» Given records:
++++++++++

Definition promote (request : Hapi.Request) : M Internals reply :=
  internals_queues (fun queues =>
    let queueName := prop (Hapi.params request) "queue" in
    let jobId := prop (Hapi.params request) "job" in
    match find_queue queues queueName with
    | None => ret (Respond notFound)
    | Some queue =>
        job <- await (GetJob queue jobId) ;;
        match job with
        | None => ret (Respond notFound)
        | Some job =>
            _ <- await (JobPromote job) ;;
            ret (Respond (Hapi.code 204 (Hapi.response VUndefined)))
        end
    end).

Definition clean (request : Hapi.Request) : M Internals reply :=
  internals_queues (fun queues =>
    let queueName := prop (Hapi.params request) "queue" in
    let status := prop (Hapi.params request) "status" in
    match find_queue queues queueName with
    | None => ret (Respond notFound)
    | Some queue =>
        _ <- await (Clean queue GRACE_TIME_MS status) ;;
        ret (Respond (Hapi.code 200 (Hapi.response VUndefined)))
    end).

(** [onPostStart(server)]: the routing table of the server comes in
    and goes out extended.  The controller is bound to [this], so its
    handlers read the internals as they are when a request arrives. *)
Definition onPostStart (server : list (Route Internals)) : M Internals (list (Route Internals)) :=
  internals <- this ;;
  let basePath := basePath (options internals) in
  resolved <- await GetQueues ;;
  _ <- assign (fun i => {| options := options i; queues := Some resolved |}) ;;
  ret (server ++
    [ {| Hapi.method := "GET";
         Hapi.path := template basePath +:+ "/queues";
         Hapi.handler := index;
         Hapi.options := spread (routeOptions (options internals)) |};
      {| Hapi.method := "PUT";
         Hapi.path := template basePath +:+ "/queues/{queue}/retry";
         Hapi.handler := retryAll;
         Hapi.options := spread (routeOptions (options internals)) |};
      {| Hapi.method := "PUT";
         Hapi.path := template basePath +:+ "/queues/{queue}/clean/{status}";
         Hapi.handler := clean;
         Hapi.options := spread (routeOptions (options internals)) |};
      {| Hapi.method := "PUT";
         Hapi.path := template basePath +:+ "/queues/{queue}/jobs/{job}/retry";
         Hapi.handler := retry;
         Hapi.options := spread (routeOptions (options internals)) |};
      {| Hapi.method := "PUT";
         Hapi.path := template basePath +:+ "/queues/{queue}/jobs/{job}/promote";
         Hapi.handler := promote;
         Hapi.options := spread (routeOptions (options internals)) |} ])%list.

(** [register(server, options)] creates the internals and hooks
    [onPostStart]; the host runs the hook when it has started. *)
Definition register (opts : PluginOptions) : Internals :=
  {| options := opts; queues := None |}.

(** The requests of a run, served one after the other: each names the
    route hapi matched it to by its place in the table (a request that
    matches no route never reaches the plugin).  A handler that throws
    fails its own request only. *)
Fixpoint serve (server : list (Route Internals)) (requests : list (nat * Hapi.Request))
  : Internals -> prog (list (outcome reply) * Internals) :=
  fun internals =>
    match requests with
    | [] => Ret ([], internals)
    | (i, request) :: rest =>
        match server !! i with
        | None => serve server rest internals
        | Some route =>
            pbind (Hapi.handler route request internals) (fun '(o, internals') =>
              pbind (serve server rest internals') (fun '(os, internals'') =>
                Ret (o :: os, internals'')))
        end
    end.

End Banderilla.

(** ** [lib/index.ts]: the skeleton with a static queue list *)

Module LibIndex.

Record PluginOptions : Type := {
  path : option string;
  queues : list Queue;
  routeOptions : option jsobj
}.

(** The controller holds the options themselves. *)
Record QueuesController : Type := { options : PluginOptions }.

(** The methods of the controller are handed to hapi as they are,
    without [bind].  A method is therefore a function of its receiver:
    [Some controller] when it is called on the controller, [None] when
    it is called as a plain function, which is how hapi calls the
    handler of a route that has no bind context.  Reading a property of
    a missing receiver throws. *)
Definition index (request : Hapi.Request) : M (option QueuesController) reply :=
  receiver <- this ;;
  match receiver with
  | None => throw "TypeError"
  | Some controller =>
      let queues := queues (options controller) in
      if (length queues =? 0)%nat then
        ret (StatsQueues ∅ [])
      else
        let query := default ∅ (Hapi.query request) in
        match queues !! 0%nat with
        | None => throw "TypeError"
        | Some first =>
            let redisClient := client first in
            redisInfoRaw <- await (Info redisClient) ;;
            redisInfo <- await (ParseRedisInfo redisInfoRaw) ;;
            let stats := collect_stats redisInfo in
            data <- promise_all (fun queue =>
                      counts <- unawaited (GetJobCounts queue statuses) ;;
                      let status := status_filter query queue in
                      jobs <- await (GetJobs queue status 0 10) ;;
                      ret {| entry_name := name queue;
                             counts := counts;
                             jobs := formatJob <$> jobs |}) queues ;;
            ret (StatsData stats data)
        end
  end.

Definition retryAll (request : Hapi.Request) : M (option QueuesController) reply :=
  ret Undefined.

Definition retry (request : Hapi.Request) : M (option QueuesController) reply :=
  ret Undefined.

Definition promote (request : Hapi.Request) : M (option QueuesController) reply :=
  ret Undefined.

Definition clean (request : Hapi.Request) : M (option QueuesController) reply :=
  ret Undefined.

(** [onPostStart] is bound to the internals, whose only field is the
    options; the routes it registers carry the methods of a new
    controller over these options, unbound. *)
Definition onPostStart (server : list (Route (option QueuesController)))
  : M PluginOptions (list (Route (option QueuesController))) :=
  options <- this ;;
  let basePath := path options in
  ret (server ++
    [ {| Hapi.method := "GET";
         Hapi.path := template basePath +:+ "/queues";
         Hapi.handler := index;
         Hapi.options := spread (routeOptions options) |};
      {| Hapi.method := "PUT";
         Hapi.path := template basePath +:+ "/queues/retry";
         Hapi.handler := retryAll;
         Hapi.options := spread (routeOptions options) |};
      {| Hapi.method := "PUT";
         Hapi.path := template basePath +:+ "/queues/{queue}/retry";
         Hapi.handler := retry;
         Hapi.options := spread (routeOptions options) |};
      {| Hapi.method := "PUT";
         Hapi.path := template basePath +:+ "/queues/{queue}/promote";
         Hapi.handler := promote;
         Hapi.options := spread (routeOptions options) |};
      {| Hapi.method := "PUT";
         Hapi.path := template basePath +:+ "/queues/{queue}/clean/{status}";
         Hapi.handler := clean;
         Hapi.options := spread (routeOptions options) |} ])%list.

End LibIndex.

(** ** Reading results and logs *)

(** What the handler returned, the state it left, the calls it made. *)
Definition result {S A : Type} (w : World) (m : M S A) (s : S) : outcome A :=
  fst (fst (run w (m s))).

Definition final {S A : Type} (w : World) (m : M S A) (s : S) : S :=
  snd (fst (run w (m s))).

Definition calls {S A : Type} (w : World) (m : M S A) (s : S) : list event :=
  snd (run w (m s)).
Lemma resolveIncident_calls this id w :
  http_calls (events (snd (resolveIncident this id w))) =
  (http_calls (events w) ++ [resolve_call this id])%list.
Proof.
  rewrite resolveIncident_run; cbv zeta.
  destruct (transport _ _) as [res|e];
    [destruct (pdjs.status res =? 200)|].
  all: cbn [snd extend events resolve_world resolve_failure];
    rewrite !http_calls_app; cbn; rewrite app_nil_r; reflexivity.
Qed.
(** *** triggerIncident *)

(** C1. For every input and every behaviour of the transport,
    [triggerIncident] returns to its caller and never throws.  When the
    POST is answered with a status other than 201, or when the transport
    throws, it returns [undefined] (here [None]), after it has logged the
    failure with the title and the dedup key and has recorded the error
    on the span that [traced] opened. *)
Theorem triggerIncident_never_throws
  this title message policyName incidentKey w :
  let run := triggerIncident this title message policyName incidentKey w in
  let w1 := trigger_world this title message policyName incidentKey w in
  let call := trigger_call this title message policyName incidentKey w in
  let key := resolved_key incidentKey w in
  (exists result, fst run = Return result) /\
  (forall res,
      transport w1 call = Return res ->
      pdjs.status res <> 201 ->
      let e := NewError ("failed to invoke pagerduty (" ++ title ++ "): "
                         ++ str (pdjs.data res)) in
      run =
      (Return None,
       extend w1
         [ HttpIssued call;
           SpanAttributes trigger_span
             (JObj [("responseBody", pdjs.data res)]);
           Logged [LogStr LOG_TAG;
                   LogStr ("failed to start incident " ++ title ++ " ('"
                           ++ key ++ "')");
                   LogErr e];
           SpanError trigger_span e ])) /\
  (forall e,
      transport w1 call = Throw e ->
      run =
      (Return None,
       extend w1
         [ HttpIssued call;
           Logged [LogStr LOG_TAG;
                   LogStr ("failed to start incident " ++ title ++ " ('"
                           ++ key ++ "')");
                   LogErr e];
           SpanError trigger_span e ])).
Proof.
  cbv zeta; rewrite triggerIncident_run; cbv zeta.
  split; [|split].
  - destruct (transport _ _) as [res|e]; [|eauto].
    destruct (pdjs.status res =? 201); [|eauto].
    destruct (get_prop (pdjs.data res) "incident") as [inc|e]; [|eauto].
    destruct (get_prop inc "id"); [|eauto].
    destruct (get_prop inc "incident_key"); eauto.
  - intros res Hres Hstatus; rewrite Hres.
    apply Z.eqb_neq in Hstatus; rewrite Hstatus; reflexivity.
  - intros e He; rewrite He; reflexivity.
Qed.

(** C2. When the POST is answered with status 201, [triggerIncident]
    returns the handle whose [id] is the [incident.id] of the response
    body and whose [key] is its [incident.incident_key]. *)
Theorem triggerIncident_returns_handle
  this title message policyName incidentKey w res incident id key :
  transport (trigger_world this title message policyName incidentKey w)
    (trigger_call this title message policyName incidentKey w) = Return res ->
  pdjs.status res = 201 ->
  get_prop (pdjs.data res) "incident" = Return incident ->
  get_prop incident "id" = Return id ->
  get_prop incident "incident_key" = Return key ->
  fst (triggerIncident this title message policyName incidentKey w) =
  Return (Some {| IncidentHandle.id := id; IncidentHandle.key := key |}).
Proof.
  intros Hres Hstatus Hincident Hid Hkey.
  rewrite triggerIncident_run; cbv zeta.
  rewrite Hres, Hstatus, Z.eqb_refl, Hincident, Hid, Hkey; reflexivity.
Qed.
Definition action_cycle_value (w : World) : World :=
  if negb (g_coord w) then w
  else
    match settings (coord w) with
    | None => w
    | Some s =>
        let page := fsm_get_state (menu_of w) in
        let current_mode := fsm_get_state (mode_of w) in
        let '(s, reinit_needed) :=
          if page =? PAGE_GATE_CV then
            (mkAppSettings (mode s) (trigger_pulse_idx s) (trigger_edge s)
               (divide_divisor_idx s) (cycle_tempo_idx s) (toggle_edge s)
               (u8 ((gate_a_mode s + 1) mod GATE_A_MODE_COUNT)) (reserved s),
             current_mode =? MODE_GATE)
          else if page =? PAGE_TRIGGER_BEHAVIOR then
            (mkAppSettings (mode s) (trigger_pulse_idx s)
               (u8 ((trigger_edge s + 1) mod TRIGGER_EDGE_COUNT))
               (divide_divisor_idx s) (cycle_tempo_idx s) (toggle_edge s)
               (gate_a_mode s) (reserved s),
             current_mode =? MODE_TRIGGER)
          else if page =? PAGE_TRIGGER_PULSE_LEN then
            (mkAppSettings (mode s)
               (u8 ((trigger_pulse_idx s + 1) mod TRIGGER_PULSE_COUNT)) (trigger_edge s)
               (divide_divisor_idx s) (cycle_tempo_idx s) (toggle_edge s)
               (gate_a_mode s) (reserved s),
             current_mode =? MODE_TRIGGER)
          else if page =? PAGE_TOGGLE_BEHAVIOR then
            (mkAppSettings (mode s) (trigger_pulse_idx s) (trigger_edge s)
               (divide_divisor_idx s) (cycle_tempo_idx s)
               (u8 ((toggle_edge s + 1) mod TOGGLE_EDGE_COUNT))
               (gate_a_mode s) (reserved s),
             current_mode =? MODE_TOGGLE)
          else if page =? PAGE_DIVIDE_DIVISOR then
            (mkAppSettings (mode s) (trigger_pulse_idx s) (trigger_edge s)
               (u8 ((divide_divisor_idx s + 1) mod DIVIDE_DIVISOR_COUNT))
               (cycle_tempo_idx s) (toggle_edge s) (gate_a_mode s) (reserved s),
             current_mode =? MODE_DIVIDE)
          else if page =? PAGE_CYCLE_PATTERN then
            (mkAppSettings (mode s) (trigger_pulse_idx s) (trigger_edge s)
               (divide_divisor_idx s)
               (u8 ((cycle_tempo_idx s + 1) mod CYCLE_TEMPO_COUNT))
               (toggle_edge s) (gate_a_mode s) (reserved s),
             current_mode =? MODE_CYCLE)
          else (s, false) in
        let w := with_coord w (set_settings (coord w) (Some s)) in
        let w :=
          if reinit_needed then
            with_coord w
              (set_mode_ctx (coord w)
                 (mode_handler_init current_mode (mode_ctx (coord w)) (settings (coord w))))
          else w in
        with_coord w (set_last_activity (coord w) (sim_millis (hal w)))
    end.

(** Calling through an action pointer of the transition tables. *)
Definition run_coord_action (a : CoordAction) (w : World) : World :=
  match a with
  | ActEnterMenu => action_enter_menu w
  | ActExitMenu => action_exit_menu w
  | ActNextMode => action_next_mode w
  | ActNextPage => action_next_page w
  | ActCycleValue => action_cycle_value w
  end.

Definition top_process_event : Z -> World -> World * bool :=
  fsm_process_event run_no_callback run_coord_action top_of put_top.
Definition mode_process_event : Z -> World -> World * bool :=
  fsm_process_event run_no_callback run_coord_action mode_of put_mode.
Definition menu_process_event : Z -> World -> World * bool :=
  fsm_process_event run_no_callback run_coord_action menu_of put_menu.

++++++++++

Please give back exactly the lines of the listing above that run from the one containing "all: cbn [snd" through the one containing "POST is answered with a", and only those.

» Result for this task:
  all: cbn [snd extend events resolve_world resolve_failure];
    rewrite !http_calls_app; cbn; rewrite app_nil_r; reflexivity.
Qed.
(** *** triggerIncident *)

(** C1. For every input and every behaviour of the transport,
    [triggerIncident] returns to its caller and never throws.  When the
    POST is answered with a status other than 201, or when the transport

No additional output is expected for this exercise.